Considering the pawn shop paid the state taxes, my adjusted price was $354.75. There's no way I can lose.
I love my G26 and the G27 is identical except it has more horsepower.
If they are good enough for Hickok45...........



Well....you know.

GW


----------



## desertman (Aug 29, 2013)

Goldwing said:


> I found a G27 at my favorite Pawn shop that had not been shot enough to get dirty. I made a ridiculously low offer and was not denied. *I may have to find a G23 to keep it company.*
> 
> 
> 
> ...


Now that would be a wise Idea!


----------



## desertman (Aug 29, 2013)

I've got a better idea. Why stop there?


----------



## TenMileHunter (Mar 4, 2017)

I intended to get a G27 to accompany my G23 but found a G33 at such a great price. My next Glock will be a G22.
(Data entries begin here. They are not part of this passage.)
(* ===== verification/Probe.v ===== *)
(** * The certified linear probe

    [linear_sign] of [crates/fa-reference/src/logical_core.rs]: the sign of an
    integer linear probe under a per-coordinate error bound, in [i128]
    arithmetic over [i64] weights and coordinates. *)

From stdpp Require Import base tactics numbers list.
From S2P Require Import Prelude Judgment.

Local Open Scope Z_scope.

(** ** Model *)

Definition is_i64 (z : Z) : Prop := -9223372036854775808 ≤ z ≤ 9223372036854775807.
Definition is_i128 (z : Z) : Prop := I128_MIN ≤ z ≤ I128_MAX.

Definition i128_checked (z : Z) : option Z :=
  if (I128_MIN <=? z) && (z <=? I128_MAX) then Some z else None.
(** An unchecked [i128] operation with result [z] panics when it overflows. *)
Definition i128_unchecked {E} (z : Z) : res E Z :=
  if (I128_MIN <=? z) && (z <=? I128_MAX) then Ok z else Panic.

(** The loop over [weights.iter().zip(reconstruction)]. *)
Fixpoint probe_loop (weights reconstruction : list Z) (dot norm : Z) : res Error (Z * Z) :=
  match weights, reconstruction with
  | w :: weights, x :: reconstruction =>
    product ← i128_unchecked (w * x);
    dot ← ok_or (i128_checked (dot + product)) Overflow;
    abs ← i128_unchecked (Z.abs w);
    norm ← ok_or (i128_checked (norm + abs)) Overflow;
    probe_loop weights reconstruction dot norm
  | _, _ => Ok (dot, norm)
  end.

Definition linear_sign (weights reconstruction : list Z) (threshold max_coordinate_error : Z)
    : res Error (option bool) :=
  if bool_decide (weights = []) || negb (length weights =? length reconstruction)%nat
  then Err InvalidInput
  else
    '(dot, norm) ← probe_loop weights reconstruction 0 0;
    margin ← ok_or (i128_checked (dot - threshold)) Overflow;
    bound ← ok_or (i128_checked (norm * max_coordinate_error)) Overflow;
    if bound <? margin then Ok (Some true)
    else
      minus_bound ← i128_unchecked (- bound);
      if margin <? minus_bound then Ok (Some false) else Ok None.

(** ** The probe it approximates *)

Definition dotZ (ws xs : list Z) : Z := sumZ (zip_with Z.mul ws xs).
Definition norm1 (ws : list Z) : Z := sumZ (Z.abs <$> ws).

(** The vectors the error bound allows for a reconstruction. *)
Definition within (e : Z) (xs ys : list Z) : Prop := Forall2 (λ x y, Z.abs (y - x) ≤ e) xs ys.

Lemma dotZ_within ws xs ys e :
  0 ≤ e → length ws = length xs → within e xs ys → Z.abs (dotZ ws ys - dotZ ws xs) ≤ norm1 ws * e.
Proof.
  intros He Hlen Hw. revert ws Hlen. unfold dotZ, norm1.
  induction Hw as [|x y xs ys Hxy Hw IH]; intros [|w ws] Hlen; csimpl in *; try lia.
  specialize (IH ws ltac:(lia)).
  assert (Z.abs (w * y - w * x) ≤ Z.abs w * e).
  { rewrite <-Z.mul_sub_distr_l, Z.abs_mul. apply Z.mul_le_mono_nonneg_l; lia. }
  rewrite Z.mul_add_distr_r. lia.
Qed.

(** The bound is attained, on both sides. *)
Lemma dotZ_extreme ws xs e d :
  0 ≤ e → (d = 1 ∨ d = -1) → length ws = length xs →
  ∃ ys, within e xs ys ∧ dotZ ws ys = dotZ ws xs + d * (norm1 ws * e).
Proof.
  intros He Hd. revert xs. unfold dotZ, norm1.
  induction ws as [|w ws IH]; intros [|x xs] Hlen; csimpl in *; try lia.
  { exists []. split; [constructor|simpl; lia]. }
  destruct (IH xs) as (ys & Hw & Hdot); [lia|].
  exists (x + d * (Z.sgn w * e) :: ys). split.
  - constructor; [|done]. pose proof (Z.sgn_spec w). nia.
  - simpl. rewrite Hdot. pose proof (Z.sgn_abs w). nia.
Qed.

Lemma i128_checked_Some z z' : i128_checked z = Some z' ↔ z' = z ∧ is_i128 z.
Proof.
  unfold i128_checked, is_i128.
  destruct (Z.leb_spec I128_MIN z), (Z.leb_spec z I128_MAX); simpl; split;
    first [intros [= <-]; split; first [done|lia]|intros [-> ?]; first [done|exfalso; lia]].
Qed.

Lemma i128_unchecked_ok {E} z : is_i128 z → i128_unchecked (E:=E) z = Ok z.
Proof.
  unfold i128_unchecked, is_i128. intros [].
  by rewrite (proj2 (Z.leb_le I128_MIN z)), (proj2 (Z.leb_le z I128_MAX)).
Qed.

(** The loop computes the dot product and the norm, or reports an overflow. *)
Lemma probe_loop_spec ws xs dot norm :
  Forall is_i64 ws → Forall is_i64 xs → length ws = length xs →
  probe_loop ws xs dot norm = Err Overflow ∨
  probe_loop ws xs dot norm = Ok (dot + dotZ ws xs, norm + norm1 ws).
Proof.
  intros Hws. revert xs dot norm. unfold dotZ, norm1.
  induction Hws as [|w ws Hw _ IH]; intros [|x xs] dot norm Hxs Hlen; csimpl in *; try lia.
  { right. by rewrite !Z.add_0_r. }
  apply Forall_cons in Hxs as [Hx Hxs]. unfold is_i64 in *.
  rewrite (i128_unchecked_ok (w * x)) by (unfold is_i128; nia). munfold_goal.
  destruct (i128_checked (dot + w * x)) as [d|] eqn:E1; [|by left].
  apply i128_checked_Some in E1 as [-> _].
  rewrite i128_unchecked_ok by (unfold is_i128; lia). munfold_goal.
  destruct (i128_checked (norm + Z.abs w)) as [n|] eqn:E2; [|by left].
  apply i128_checked_Some in E2 as [-> _].
  destruct (IH xs (dot + w * x) (norm + Z.abs w) Hxs ltac:(lia)) as [->| ->]; [left; done|right].
  f_equal. f_equal; lia.
Qed.

Lemma norm1_nonneg ws : 0 ≤ norm1 ws.
Proof. apply sumZ_nonneg, Forall_fmap, Forall_forall. intros x _. simpl. lia. Qed.

(** The computation on in-range, nonempty inputs of equal length. *)
Lemma linear_sign_eq ws xs th e :
  ws ≠ [] → length ws = length xs → Forall is_i64 ws → Forall is_i64 xs → 0 ≤ e →
  linear_sign ws xs th e = Err Overflow ∨
  linear_sign ws xs th e = Ok
    (if norm1 ws * e <? dotZ ws xs - th then Some true
     else if dotZ ws xs - th <? - (norm1 ws * e) then Some false else None).
Proof.
  intros Hne Hlen Hws Hxs He. unfold linear_sign.
  rewrite bool_decide_eq_false_2, Hlen, Nat.eqb_refl by done. simpl.
  pose proof (norm1_nonneg ws).
  destruct (probe_loop_spec ws xs 0 0 Hws Hxs Hlen) as [->| ->]; [by left|].
  rewrite !Z.add_0_l. munfold_goal.
  destruct (i128_checked (dotZ ws xs - th)) as [m|] eqn:E1; [|by left].
  apply i128_checked_Some in E1 as [-> _].
  destruct (i128_checked (norm1 ws * e)) as [b|] eqn:E2; [|by left].
  apply i128_checked_Some in E2 as [-> Hb]. right.
  destruct (_ <? _); [done|]. unfold is_i128 in Hb.
  rewrite i128_unchecked_ok by (unfold is_i128; nia). by destruct (_ <? _).
Qed.

(** ** Properties *)

(** On [i64] inputs [linear_sign] never panics, and whenever it
    returns a verdict the verdict is exact for the declared error box: positive
    when every vector in the box scores above the threshold, negative when
    every one scores below it, and undecided exactly when neither holds. *)
Theorem linear_sign_certifies (ws xs : list Z) (th e : Z) :
  Forall is_i64 ws → Forall is_i64 xs → is_u64 e →
  linear_sign ws xs th e ≠ Panic ∧
  (linear_sign ws xs th e = Err InvalidInput ↔ ws = [] ∨ length ws ≠ length xs) ∧
  ∀ verdict, linear_sign ws xs th e = Ok verdict →
    (verdict = Some true ↔ ∀ ys, within e xs ys → th < dotZ ws ys) ∧
    (verdict = Some false ↔ ∀ ys, within e xs ys → dotZ ws ys < th).
Proof.
  intros Hws Hxs [He _].
  destruct (decide (ws = [] ∨ length ws ≠ length xs)) as [Hbad|Hgood].
  { assert (linear_sign ws xs th e = Err InvalidInput) as ->; [|done].
    unfold linear_sign. destruct Hbad as [->|Hlen]; [done|].
    rewrite (proj2 (Nat.eqb_neq _ _) Hlen). by rewrite orb_true_r. }
  assert (ws ≠ [] ∧ length ws = length xs) as [Hne Hlen].
  { split; [naive_solver|]. destruct (decide (length ws = length xs)); naive_solver. }
  destruct (linear_sign_eq ws xs th e Hne Hlen Hws Hxs He) as [->| ->]; [naive_solver|].
  split; [done|]. split; [split; [done|naive_solver]|]. intros verdict [= <-].
  destruct (dotZ_extreme ws xs e 1 He ltac:(auto) Hlen) as (yhi & Hhi & Ehi).
  destruct (dotZ_extreme ws xs e (-1) He ltac:(auto) Hlen) as (ylo & Hlo & Elo).
  assert (∀ ys, within e xs ys → Z.abs (dotZ ws ys - dotZ ws xs) ≤ norm1 ws * e) as Hbox.
  { intros ys. by apply dotZ_within. }
  assert (Hself : within e xs xs).
  { unfold within. clear -He. induction xs; constructor; [lia|done]. }
  destruct (Z.ltb_spec (norm1 ws * e) (dotZ ws xs - th)) as [H1|H1];
    [|destruct (Z.ltb_spec (dotZ ws xs - th) (- (norm1 ws * e))) as [H2|H2]].
  - split; split; try done; [intros _ ys Hys; specialize (Hbox ys Hys); lia|].
    intros Hall. specialize (Hall xs Hself). pose proof (norm1_nonneg ws). nia.
  - split; split; try done; [|intros _ ys Hys; specialize (Hbox ys Hys); lia].
    intros Hall. specialize (Hall xs Hself). pose proof (norm1_nonneg ws). nia.
  - split; split; try done; intros Hall; exfalso.
    + specialize (Hall ylo Hlo). lia.
    + specialize (Hall yhi Hhi). lia.
Qed.

Lemma linear_sign_certifies_witness :
  linear_sign [2; -1] [10; 2] 0 1 = Ok (Some true) ∧
  ∀ ys, within 1 [10; 2] ys → 0 < dotZ [2; -1] ys.
Proof.
  assert (linear_sign [2; -1] [10; 2] 0 1 = Ok (Some true)) as E by (vm_compute; reflexivity).
  split; [done|].
  destruct (linear_sign_certifies [2; -1] [10; 2] 0 1) as (_ & _ & H).
  - repeat constructor; vm_compute; discriminate.
  - repeat constructor; vm_compute; discriminate.
  - split; vm_compute; discriminate.
  - by apply (H (Some true) E).
Defined.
Sent from my iPad using Tapatalk


----------



## PhuBai70 (Sep 26, 2019)

All of my semi-autos are 45ACP so I decided to try something different just for the heck of it. I'm not interested in 9MM so I considered a 40S&W. After looking at a few I decided on the Glock 22 and I was fortunate enough to get the last OD green frame/black slide that Turner's had at any of their local stores. It's still on layaway but I'm anxious to shoot a caliber that is new to me.


----------



## desertman (Aug 29, 2013)

After reading this post I hadda' get another one to add to the other one. One for each pocket.


----------



## berettatoter (Sep 1, 2011)

Nice score Goldwing!


----------



## berettatoter (Sep 1, 2011)

desertman said:


> After reading this post I hadda' get another one to add to the other one. One for each pocket.
> 
> View attachment 18090


Those are snazzy!


----------



## Goldwing (Nov 5, 2014)

Well I am very much enjoying my new G27. It got a Talon grip wrap yesterday and will receive Glock night sights in a week or two. I found a factory G22 magazine on sale for $18 and another 100 round box of Winchester 165 gr. FMJ for $.20 per cartridge today. She will get a shakedown tomorrow when the sub-zero temps get up to 30*.

GW


----------



## Mowgli Terry (Sep 19, 2019)

Sometimes you can pick up near new Glock's in pawn shots that still have the copper grease. Meaning super good condition. Pays to keep an eye open.


----------



## Goldwing (Nov 5, 2014)

Mowgli Terry said:


> Sometimes you can pick up near new Glock's in pawn shots that still have the copper grease. Meaning super good condition. Pays to keep an eye open.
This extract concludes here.